В 1938 году Ивану Артемьевичу Слонову было присвоено звание Народного артиста РСФСР.

Утром мы получили газету "Коммунист" от 11 февраля 1938 г., где на первой странице было помещено письмо Ивана Артемьевича: "Благодарю партию и советское правительство. Сегодняшний день является самым великим и радостным днем в моей долгой актерской жизни. Правительство Советской страны наградило меня высоким званием Народного артиста Республики. Всю жизнь я играл и творил для народа, и потому это звание особенно для меня дорого. Эта бесценная награда свидетельствует об исключительном внимании, любви и заботе нашей партии, нашего правительства о расцвете советского искусства.

Я 35 лет на сцене. Мне приходилось работать в дореволюционное время в разных условиях, но такого внимания, каким окружены у нас деятели искусства, нет и не может быть ни в какой другой стране.

Звание народного артиста обязывает меня ко многому. Все силы, весь мой художественный опыт безраздельно принадлежат партии и народу.

Я обязуюсь еще шире, еще глубже изучать людей нашей героической страны, чтобы в дальнейшей своей творческой работе показать образы, достойные изумительной сталинской эпохи.

До глубины души растроганный этим вниманием, этой заботой об актере, я выражаю величайшую благодарность Советскому правительству и дорогому Иосифу Виссарионовичу Сталину — лучшему другу артистов и советского театра".

На следующий год, в 1939 г., он был удостоен чести быть избранным в Областной Совет депутатов трудящихся Саратовской области.

Никогда не забуду, как, приехав в Москву, он зашел к нам, отозвал меня в сторону и, вынув из бокового кармана сложенный лист, развернул и подал мне. Это была листовка, призывающая избрать депутатом областного Совета И.А. Слонова.

— Вот, Наденька, честь какая!

В сезон 1940 — 41 г. отец работал над ролью Кутузова в пьесе "Кутузов". Когда он приезжал к нам в Москву, его разговоры с нами были полны размышлениями о 1812 -м годе, о "Войне и мире", о тактике Кутузова.
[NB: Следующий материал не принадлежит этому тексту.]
(* ===== verification/RunConfig.v ===== *)
(** * What an image asks for when it runs

    cirro-image's [run_config.rs]: the command, the environment with its
    overrides and the user, by Docker's rules; and [cache.rs]'s
    [run_config], which takes them from an image's own config. *)

From S2P Require Import Prelude RustStr Image.

Record RunConfig := mkRunConfig {
  rc_entrypoint : list string;
  rc_cmd : list string;
  rc_env : list string;
  rc_workdir : option string;
  rc_user : option (N * N);
}.
Definition default_run_config : RunConfig := mkRunConfig [] [] [] None None.

(** [RunConfig::command]. *)
Definition command (c : RunConfig) (args : list string) : list string :=
  rc_entrypoint c ++ match args with [] => rc_cmd c | _ => args end.

(** [merge_env]: the key of an entry, and one override. *)
Definition env_key (entry : string) : string :=
  match split_once "=" entry with Some (k, _) => k | None => entry end.
Fixpoint override (merged : list string) (entry : string) : list string :=
  match merged with
  | [] => [entry]
  | e :: merged =>
      if bool_decide (env_key e = env_key entry) then entry :: merged else e :: override merged entry
  end.
Definition merge_env (env overrides : list string) : list string := foldl override env overrides.

(** [resolve_user]. The first line of a file with enough fields and the
    wanted one; its numbers may not parse. *)
Definition fields (text : string) : list (list string) := str_split ":" <$> str_lines text.
Definition field_is (n : nat) (s : string) (f : list string) : bool := bool_decide (f !! n = Some s).
Definition passwd_entry (passwd : option string) (matches : list string -> bool) : option (N * N) :=
  text ← passwd;
  f ← find_first (fun f => (4 <=? length f)%nat && matches f) (fields text);
  uid ← (f !! 2%nat) ≫= parse_uint u32_max;
  gid ← (f !! 3%nat) ≫= parse_uint u32_max;
  Some (uid, gid).
Definition group_entry (group : option string) (g : string) : option N :=
  text ← group;
  f ← find_first (fun f => (3 <=? length f)%nat && field_is 0 g f) (fields text);
  (f !! 2%nat) ≫= parse_uint u32_max.
Definition resolve_user (user : string) (passwd group : option string)
    : result string (option (N * N)) :=
  if is_empty user then Ok None
  else
    let '(user_part, group_part) :=
      match split_once ":" user with Some (u, g) => (u, Some g) | None => (user, None) end in
    '(uid, primary_gid) ←
      match parse_uint u32_max user_part with
      | Some uid => Ok (uid, from_option snd 0%N (passwd_entry passwd (field_is 2 user_part)))
      | None => ok_or (passwd_entry passwd (field_is 0 user_part))
                  ("the image's user " +:+ debug_str user_part +:+ " isn't in its /etc/passwd")
      end;
    gid ←
      match group_part with
      | None => Ok primary_gid
      | Some g =>
          if is_empty g then Ok primary_gid
          else
            match parse_uint u32_max g with
            | Some gid => Ok gid
            | None => ok_or (group_entry group g)
                        ("the image's group " +:+ debug_str g +:+ " isn't in its /etc/group")
            end
      end;
    Ok (Some (uid, gid)).

(** An OCI config's [config], and [cache.rs]'s [run_config]. [lossy] is
    [String::from_utf8_lossy]; [f] what opening a layer's copy answers. *)
Record OciConfig := mkOciConfig {
  oci_user : option string;
  oci_entrypoint : option (list string);
  oci_cmd : option (list string);
  oci_env : option (list string);
  oci_working_dir : option string;
}.
Definition run_config (lossy : string -> string) (f : fault) (config : option OciConfig) (fl : Flattened)
    : result string RunConfig :=
  match config with
  | None => Ok default_run_config
  | Some config =>
      let text path := lossy <$> read_file f fl path in
      user ← resolve_user (default "" (oci_user config)) (text "/etc/passwd") (text "/etc/group");
      Ok (mkRunConfig (default [] (oci_entrypoint config)) (default [] (oci_cmd config))
            (default [] (oci_env config))
            (d ← oci_working_dir config; if is_empty d then None else Some d) user)
  end.

(** ** Environments *)

(** The value of a key by the first entry, as [getenv] takes it, and by the
    last, as guest-init does. *)
Definition entry_value (key entry : string) : option string :=
  '(k, v) ← split_once "=" entry; if bool_decide (k = key) then Some v else None.
Definition env_first (env : list string) (key : string) : option string := find_map (entry_value key) env.
Definition env_last (env : list string) (key : string) : option string :=
  find_map (entry_value key) (reverse env).
Definition keys_once (env : list string) : Prop := NoDup (env_key <$> env).
Definition has_value (entry : string) : Prop := is_Some (split_once "=" entry).

Lemma entry_value_key key entry v : entry_value key entry = Some v -> env_key entry = key.
Proof.
  unfold entry_value, env_key. destruct (split_once "=" entry) as [[k w]|]; [|done]. simpl.
  by case_bool_decide.
Qed.
Lemma override_keys env entry :
  env_key <$> override env entry =
    if bool_decide (env_key entry ∈ env_key <$> env) then env_key <$> env
    else (env_key <$> env) ++ [env_key entry].
Proof.
  induction env as [|e env IH]; [done|]. cbn [override].
  destruct (decide (env_key e = env_key entry)) as [He|He].
  - rewrite !bool_decide_true; [by rewrite !fmap_cons, He|rewrite fmap_cons, He; by left|done].
  - rewrite (bool_decide_false _ He), !fmap_cons, IH. destruct (decide (env_key entry ∈ env_key <$> env)) as [Hin|Hin].
    + rewrite (bool_decide_true (env_key entry ∈ env_key <$> env)) by done. by rewrite bool_decide_true by by right.
    + rewrite (bool_decide_false (env_key entry ∈ env_key <$> env)) by done.
      rewrite bool_decide_false; [done|]. by intros [Heq|?]%elem_of_cons; [congruence|].
Qed.
Lemma override_once env entry : keys_once env -> keys_once (override env entry).
Proof.
  unfold keys_once. intros H. rewrite override_keys. case_bool_decide as Hin; [done|].
  apply NoDup_app. split_and!; [done| |apply NoDup_singleton].
  intros k Hk ->%list_elem_of_singleton. done.
Qed.
Lemma merge_env_once env overrides : keys_once env -> keys_once (merge_env env overrides).
Proof.
  unfold merge_env. revert env. induction overrides as [|o os IH]; intros env H; [done|].
  apply IH. by apply override_once.
Qed.

Lemma env_first_none env key : (key ∉ env_key <$> env) -> env_first env key = None.
Proof.
  intros H. apply find_map_none, Forall_forall. intros e He.
  destruct (entry_value key e) as [v|] eqn:Hv; [|done]. destruct H.
  apply list_elem_of_fmap. exists e. split; [|done]. symmetry. by eapply entry_value_key.
Qed.
Lemma env_first_app env env' key :
  env_first (env ++ env') key = match env_first env key with Some v => Some v | None => env_first env' key end.
Proof. unfold env_first. induction env as [|e env IH]; [done|]. simpl. by destruct (entry_value key e). Qed.
(** Once keys are unique, the first and the last entry are the same one. *)
Lemma env_last_first env key : keys_once env -> env_last env key = env_first env key.
Proof.
  unfold keys_once. induction env as [|e env IH]; [done|]. rewrite fmap_cons, NoDup_cons. intros [He Hn].
  unfold env_last. rewrite reverse_cons.
  change (env_first (reverse env ++ [e]) key = env_first (e :: env) key). rewrite env_first_app.
  change (env_first (reverse env) key) with (env_last env key). rewrite IH by done. cbn [env_first find_map].
  destruct (entry_value key e) as [v|] eqn:Hv.
  - rewrite env_first_none; [done|]. apply entry_value_key in Hv as <-. done.
  - change (find_map (entry_value key) env) with (env_first env key). by destruct (env_first env key).
Qed.

Lemma env_first_override env entry key :
  has_value entry -> keys_once env ->
  env_first (override env entry) key =
    match entry_value key entry with Some v => Some v | None => env_first env key end.
Proof.
  unfold keys_once. intros [[k v] Hk] Hn. assert (Hkey : env_key entry = k) by (unfold env_key; by rewrite Hk).
  assert (Hval : entry_value key entry = if bool_decide (k = key) then Some v else None)
    by (unfold entry_value; by rewrite Hk).
  induction env as [|e env IH]; cbn [override].
  { unfold env_first. cbn [find_map]. by destruct (entry_value key entry). }
  rewrite fmap_cons, NoDup_cons in Hn. destruct Hn as [He Hn]. rewrite Hkey in *.
  destruct (decide (env_key e = k)) as [Hek|Hek]; [rewrite (bool_decide_true _ Hek)|rewrite (bool_decide_false _ Hek)].
  - unfold env_first. cbn [find_map]. destruct (entry_value key entry) as [w|] eqn:Hw; [done|].
    destruct (entry_value key e) as [w|] eqn:Hwe; [|done]. apply entry_value_key in Hwe.
    rewrite bool_decide_true in Hval by congruence. congruence.
  - unfold env_first in *. cbn [find_map]. destruct (entry_value key e) as [w|] eqn:Hwe.
    + apply entry_value_key in Hwe. rewrite Hval, bool_decide_false by congruence. done.
    + by apply IH.
Qed.
(** The last override of a key wins, else the image's own entry. *)
Lemma env_first_merge env overrides key :
  Forall has_value overrides -> keys_once env ->
  env_first (merge_env env overrides) key =
    match env_last overrides key with Some v => Some v | None => env_first env key end.
Proof.
  intros Hall. revert env. induction Hall as [|o os Ho Hall IH]; intros env Hn; [done|].
  cbn [merge_env foldl]. rewrite IH by by apply override_once. rewrite env_first_override by done.
  unfold env_last. rewrite reverse_cons.
  change (find_map (entry_value key) (reverse os ++ [o])) with (env_first (reverse os ++ [o]) key).
  rewrite env_first_app. change (env_first (reverse os) key) with (find_map (entry_value key) (reverse os)).
  destruct (find_map _ (reverse os)); [done|]. unfold env_first at 2. cbn [find_map].
  by destruct (entry_value key o).
Qed.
Эта роль его поглотила. Так, приходя обедать, он вытаскивал из кармана портрет Кутузова и с каким-то детским восторгом говорил: "Вот выпросил... Видишь, какой интересный в профиль. Какие милые люди, — из книги вырезали".

— Ну, куда тебе, Артемыч, их столько? Ведь ты уже девятый портрет вытаскиваешь. А наверное, в Саратове у тебя

еще больше.

— Надо, надо, это точный профиль, а у меня такого нет.

И с какой-то не присущей ему бережливостью заворачивал портрет в бумагу.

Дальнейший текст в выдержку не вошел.